Tuesday, June 08, 2010

Recent Eats

After a long recovery from an illness that prevented me from indulging in my normal eating habits, I returned to my gluttonous ways this past weekend.

Brunch at Egg

Third time's a charm with Egg, a popular spot off of the main strip of Bedford Avenue in Williamsburg. On my first attempt, the place was unexpectedly closed because of some maintenance issue; on the second, the line was too long, even at an hour considered early for weekend brunch. So this weekend, I made it a point to arrive even earlier (10:30 a.m.) and on my own. Still, there was a 20-minute wait.You put your name on a waiting list and hover around outside until you are beckoned in by the hostess to a boxy room so spare that it feels a little like a picnic under a large tent.

A complimentary cinnamon sugar doughnut. It was light and not greasy and managed to hold up despite being served at room temperature.

Anyone who knows me knows that I do my homework before I eat. For brunch, the wisdom of the crowds had said to go with the Eggs Rothko (Easy-cooked egg in a slice of Amy's brioche and topped with Grafton cheddar. Served with broiled tomatoes and a side of meat or seasonal vegetables) and listen, I did.
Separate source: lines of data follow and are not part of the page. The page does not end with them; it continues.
Lemma poll_quiet_result n : forall i st,
  (forall r, r < n ->
             exists c' j', result (env_charts env (i + r)) = Ok c' /\
                           result (env_json env (i + r)) = Ok j') ->
  Measure.rounds_without_signal env n i = n ->
  outcome (poll json_loads env n i [] [] st) = Ok ([], []).
Proof.
  induction n as [|n IH]; intros i st Hall; [reflexivity|].
  cbn [Measure.rounds_without_signal poll]. unfold Measure.signal.
  unfold bind, attempt, pw, act, ret. cbn [outcome final trace].
  destruct (Hall 0 (Nat.lt_0_succ n)) as (c1 & j1 & Ec & Ej).
  rewrite Nat.add_0_r in Ec, Ej. rewrite Ec, Ej.
  destruct (nonempty c1 || nonempty j1) eqn:Ene; [discriminate|].
  intros H. injection H as H.
  destruct c1; [|discriminate Ene]. destruct j1; [|discriminate Ene].
  rewrite IH; [reflexivity| |exact H].
  intros r Hr. destruct (Hall (S r)) as (c' & j' & H1 & H2); [lia|].
  exists c', j'. rewrite Nat.add_succ_r in H1, H2. now split.
Qed.

End Result.

End ResultFacts.

(** X15: what the polling loop hands on.  When some round ends the loop,
    the pair returned is the pair read in that round, and one of the two
    lists is non-empty.  When no round ends it and no read raises, the
    loop, started as [main] starts it, returns two empty lists: the
    payload files are then the network log alone. *)
Theorem polling_returns_the_signalling_reads
        (json_loads : string -> option JValue) (env : Session.Env)
        (n i : nat) (st : Session.St) :
  let k := Measure.rounds_without_signal env n i in
  (forall c j,
      k < n ->
      exists c' j',
        Session.result (Session.env_charts env (i + k)) = Session.Ok c' /\
        Session.result (Session.env_json env (i + k)) = Session.Ok j' /\
        Session.nonempty c' || Session.nonempty j' = true /\
        Session.outcome (Session.poll json_loads env n i c j st)
        = Session.Ok (c', j')) /\
  ((forall r, r < n ->
              exists c' j',
                Session.result (Session.env_charts env (i + r)) = Session.Ok c' /\
                Session.result (Session.env_json env (i + r)) = Session.Ok j') ->
   k = n ->
   Session.outcome (Session.poll json_loads env n i [] [] st)
   = Session.Ok ([], [])).
Proof.
  intros k. subst k. split.
  - intros c j H. now apply ResultFacts.poll_signal_result.
  - intros Hall Hk. now apply ResultFacts.poll_quiet_result.
Qed.

Lemma polling_returns_the_signalling_reads_witness :
  let env := Session.with_charts
               (fun i => if i =? 3 then Session.quiet [JObj []]
                         else Session.quiet [])
               Session.calm in
  exists c' j',
    Session.result
      (Session.env_charts env (0 + Measure.rounds_without_signal env 75 0))
    = Session.Ok c' /\
    Session.result
      (Session.env_json env (0 + Measure.rounds_without_signal env 75 0))
    = Session.Ok j' /\
    Session.nonempty c' || Session.nonempty j' = true /\
    Session.outcome (Session.poll RefJson.decode env 75 0 [] [] Session.init)
    = Session.Ok (c', j').
Proof.
  intros env.
  apply (proj1 (polling_returns_the_signalling_reads RefJson.decode env 75 0
                  Session.init) [] []).
  apply Nat.ltb_lt. vm_compute. reflexivity.
Defined.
The dish looks fairly unassuming and humble. But it packs a lot of punch. The egg is blanketed the thick layer of cheese, nestled in the center of the thick-cut, slightly sweet brioche. The tangy broiled tomatoes and the candied bacon I chose as my meat perfectly offset the sharpness of the cheese. The goal was to get a bit of each in every bite. I liked the candied bacon but on its own it was overwhelmingly sweet and once I finished off the main part of the dish, the last strip of bacon went uneaten.

Dinner at Otto
I have always liked Otto, one in Mario Batali's set of restaurants, near Washington Square Park as a go-to dinner — casual, not too expensive, good Italian food. The problem usually is that it's tough to get in without a reservation and with that, one made with some advance notice. As my dining companion and I were looking for eats in that area at an early hour, we managed to squeeze in.
There is a long list of vegetable antipasti: a reasonable $4 for a deep cupful.  The cucumber and farro salad did the trick for us on this hot evening. It felt healthy, was refreshing and even had a slight kick, perhaps from some hot peppers.
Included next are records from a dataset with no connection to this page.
(** C9: an entry of a batch that names an account with a record.  If
    its amount is below what the record has claimed, [upsert_investors]
    fails and the ledger the host keeps is the ledger before the call.
    Otherwise, when the call goes through (the owner calls with no
    deposit and the batch is valid), the record has the entry's group,
    the new amount as [totalAllocation] and the [claimed] it had.  In
    every case, returning or failing, the account's [claimed] after the
    call is what it was before: raising an allocation never lowers
    it. *)
Theorem upsert_investors_existing_account (env : Env)
    (batch : list InvestorInput) (s : State) (entry : InvestorInput)
    (account : string) (r : InvestorRecord) (amt : Z) :
  entry ∈ batch → account_id entry = Some account →
  investors s !! account = Some r → amount entry = Numeral amt →
  (amt < claimed r →
     (∃ e s', upsert_investors env batch s = Threw e s') ∧
     investors (committed s (upsert_investors env batch s)) = investors s) ∧
  (predecessorAccountId env = owner s → attachedDeposit env ≤ 0 →
   batchValid s batch →
     ∃ group,
       group_id entry = Some group ∧ claimed r ≤ amt ∧
       investors (committed s (upsert_investors env batch s)) !! account =
         Some {| groupId := group; totalAllocation := amt;
                 claimed := claimed r |}) ∧
  claimedOf (investors (committed s (upsert_investors env batch s))) account
    = claimed r.
Proof.
  intros Hin Ha Hr Hamt.
  assert (claimedOf (investors s) account = claimed r) as Hclaimed
    by (unfold claimedOf; by rewrite Hr).
  assert (∀ s', upsert_investors env batch s = Returned tt s' →
            ∃ group, group_id entry = Some group ∧ claimed r ≤ amt ∧
              investors s' !! account =
                Some {| groupId := group; totalAllocation := amt;
                        claimed := claimed r |}) as Hstored.
  { intros s' Hrun.
    destruct (upsert_investors_entry_stored _ _ _ _ _ Hrun Hin)
      as (a' & group & amt' & Ha' & Hg & Hamt' & Hle & Hrec).
    assert (a' = account) as -> by congruence.
    assert (amt' = amt) as -> by congruence.
    rewrite Hclaimed in Hle, Hrec. by exists group. }
  split_and!.
  - intros Hbelow.
    destruct (upsert_investors env batch s) as [[] s'|e s'] eqn:Hrun.
    + destruct (Hstored s' eq_refl) as (_ & _ & ? & _). lia.
    + split; [by eauto|done].
  - intros Howner Hfree Hvalid.
    destruct (proj2 (upsert_investors_returns_iff_valid env batch s Howner Hfree)
                Hvalid) as [s' Hrun].
    rewrite Hrun. simpl. by apply Hstored.
  - destruct (upsert_investors env batch s) as [[] s'|e s'] eqn:Hrun; simpl;
      [|done].
    destruct (Hstored s' eq_refl) as (group & _ & _ & Hrec).
    unfold claimedOf. by rewrite Hrec.
Qed.

Lemma upsert_investors_existing_account_witness :
  let env := unpaid_env "owner.near" 160 true in
  let lowered := {| account_id := Some "alice.near"; group_id := Some "seed";
                    amount := Numeral 5000 |} in
  let batch := [ {| account_id := Some "bob.near"; group_id := Some "seed";
                    amount := Numeral 500 |}; lowered ] in
  let s := sample_after_claim in
  let r := {| groupId := "seed"; totalAllocation := 10000; claimed := 5750 |} in
  (5000 < claimed r →
     (∃ e s', upsert_investors env batch s = Threw e s') ∧
     investors (committed s (upsert_investors env batch s)) = investors s) ∧
  (predecessorAccountId env = owner s → attachedDeposit env ≤ 0 →
   batchValid s batch →
     ∃ group,
       group_id lowered = Some group ∧ claimed r ≤ 5000 ∧
       investors (committed s (upsert_investors env batch s)) !! "alice.near" =
         Some {| groupId := group; totalAllocation := 5000;
                 claimed := claimed r |}) ∧
  claimedOf (investors (committed s (upsert_investors env batch s)))
    "alice.near" = claimed r.
Proof.
  intros env lowered batch s r.
  apply (upsert_investors_existing_account env batch s lowered "alice.near" r
           5000); [|reflexivity..].
  apply list_elem_of_further, list_elem_of_here.
Defined.

(** X16: a successful [upsert_investors] writes the batch over the ledger.
    When the call returns, nothing but the ledger has changed; every
    entry's account has a record with the entry's group and amount and
    with the claimed amount it had before the call (zero for a new
    account); and the record of every account the batch does not name
    is as it was. *)
Theorem upsert_investors_merges_batch (env : Env) (l : list InvestorInput)
    (s s' : State) :
  upsert_investors env l s = Returned tt s' →
  s' = set_investors
         (list_to_map (omap (storedInvestor (investors s)) l) ∪ investors s) s ∧
  (∀ entry, entry ∈ l →
     ∃ account group amt,
       account_id entry = Some account ∧ group_id entry = Some group ∧
       amount entry = Numeral amt ∧
       investors s' !! account =
         Some {| groupId := group; totalAllocation := amt;
                 claimed := claimedOf (investors s) account |}) ∧
  (∀ account, account ∉ omap account_id l →
     investors s' !! account = investors s !! account).
Proof.
  intros Hcall.
  pose proof (upsert_investors_stores _ _ _ _ Hcall) as ->.
  destruct (upsert_investors_returned_valid _ _ _ _ Hcall)
    as (_ & _ & _ & Hall & Hnodup).
  split_and!; [done|..]; simpl.
  - intros entry Hin.
    destruct (storedInvestor_valid s entry)
      as (account & group & amt & Ha & Hstored & Hg & Hamt).
    { by eapply Forall_forall in Hall. }
    exists account, group, amt. split_and!; try done.
    apply lookup_union_Some_l, elem_of_list_to_map_1.
    + by rewrite storedInvestor_keys_valid.
    + apply list_elem_of_omap. by exists entry.
  - intros account Hnotin. apply lookup_union_r.
    apply not_elem_of_list_to_map_1. intros Hin.
    by eapply Hnotin, storedInvestor_keys.
Qed.

Lemma upsert_investors_merges_batch_witness :
  let env := unpaid_env "owner.near" 150 true in
  let l := [ {| account_id := Some "alice.near"; group_id := Some "seed";
                amount := Numeral 12000 |};
             {| account_id := Some "bob.near"; group_id := Some "seed";
                amount := Numeral 300 |} ] in
  let s := sample_after_claim in
  let s' := finalState (upsert_investors env l s) in
  s' = set_investors
         (list_to_map (omap (storedInvestor (investors s)) l) ∪ investors s) s ∧
  (∀ entry, entry ∈ l →
     ∃ account group amt,
       account_id entry = Some account ∧ group_id entry = Some group ∧
       amount entry = Numeral amt ∧
       investors s' !! account =
         Some {| groupId := group; totalAllocation := amt;
                 claimed := claimedOf (investors s) account |}) ∧
  (∀ account, account ∉ omap account_id l →
     investors s' !! account = investors s !! account).
Proof.
  intros env l s s'.
  apply (upsert_investors_merges_batch env l s s').
  by vm_compute.
Defined.

(** ** Initialisation and the overlay *)

(** Every way [setGroupsInternal] can return. *)
Lemma setGroupsInternal_stores (l : list GroupConfigInput) (s s' : State) :
  setGroupsInternal l s = Returned tt s' →
  groupsValid l ∧ s' = set_groups (list_to_map (omap storedGroup l)) s.
Proof.
  unfold setGroupsInternal. run.
  case_bool_decide as Hne; [done|].
  destruct (forOf setGroupsStep ∅ l (set_groups ∅ s)) as [seen s1|] eqn:Hloop;
    [|done].
  intros [= <-]. split.
  - destruct (proj1 (setGroups_loop_returns l _ _)
                (ex_intro _ _ (ex_intro _ _ Hloop))) as (Hall & Hnodup & _).
    by split_and!.
  - rewrite (setGroups_loop_stores _ _ _ _ _ Hloop).
    simpl. by rewrite (right_id_L _ _).
Qed.

(** Every way [setInitialClaimConfig] can return. *)
Lemma setInitialClaimConfig_stores (args : InitialClaimConfigInput)
    (s s' : State) :
  setInitialClaimConfig args s = Returned tt s' →
  ∃ basis timestamp,
    storedOverlay args s = Some (basis, timestamp) ∧
    overlayValid basis timestamp ∧
    s' = set_initialClaimAvailableTimestampNs timestamp
           (set_initialClaimBasisPoints basis s).
Proof.
  intros Hcall.
  pose proof (setInitialClaimConfig_outcome args s) as Hout.
  rewrite Hcall in Hout.
  destruct Hout as (basis & timestamp & Hb & Ht & ? & ? & ? & ->).
  exists basis, timestamp. split_and!; try done.
  unfold storedOverlay. by rewrite Hb, Ht.
Qed.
The pastas at $9 are generously portioned. Here, the pasta alla norma with tomato, roasted eggplant, basil and buffalo ricotta. The penne was cooked al dente, chewy and satisfying to my taste, though a bit too much so for my dining companion. But the eggplant was slightly bitter, maybe a tad overroasted.

Our other dish was the taccozette with peas, mint and ricotta salata. The pasta here was a little softer, and garden-bright but a little bit oversalted. Despite the minor complaints I thought both pastas fit what we were looking for.

I am always enticed by the interesting flavors of gelato at Otto and somehow can never escape ordering the signature olive oil. It's an amazingly creamy concoction with a drizzle of oil and a sprinkling of sea salt. A wonderfully zesty lime curd and salty peanut rounded out the trio of flavors. The salty peanut was not what I expected. I had imagined something more like a vanilla or peanut butter based studded with salty peanuts. This turned out to be a gelato of ground peanuts that tasted faintly like sesame. 

1 comment:

  1. Lime curd gelato sounds like it would be delicious - especially on a hot day! That egg in a hole at Egg sounds fantastic - I might try to make it at home - thanks for the good idea!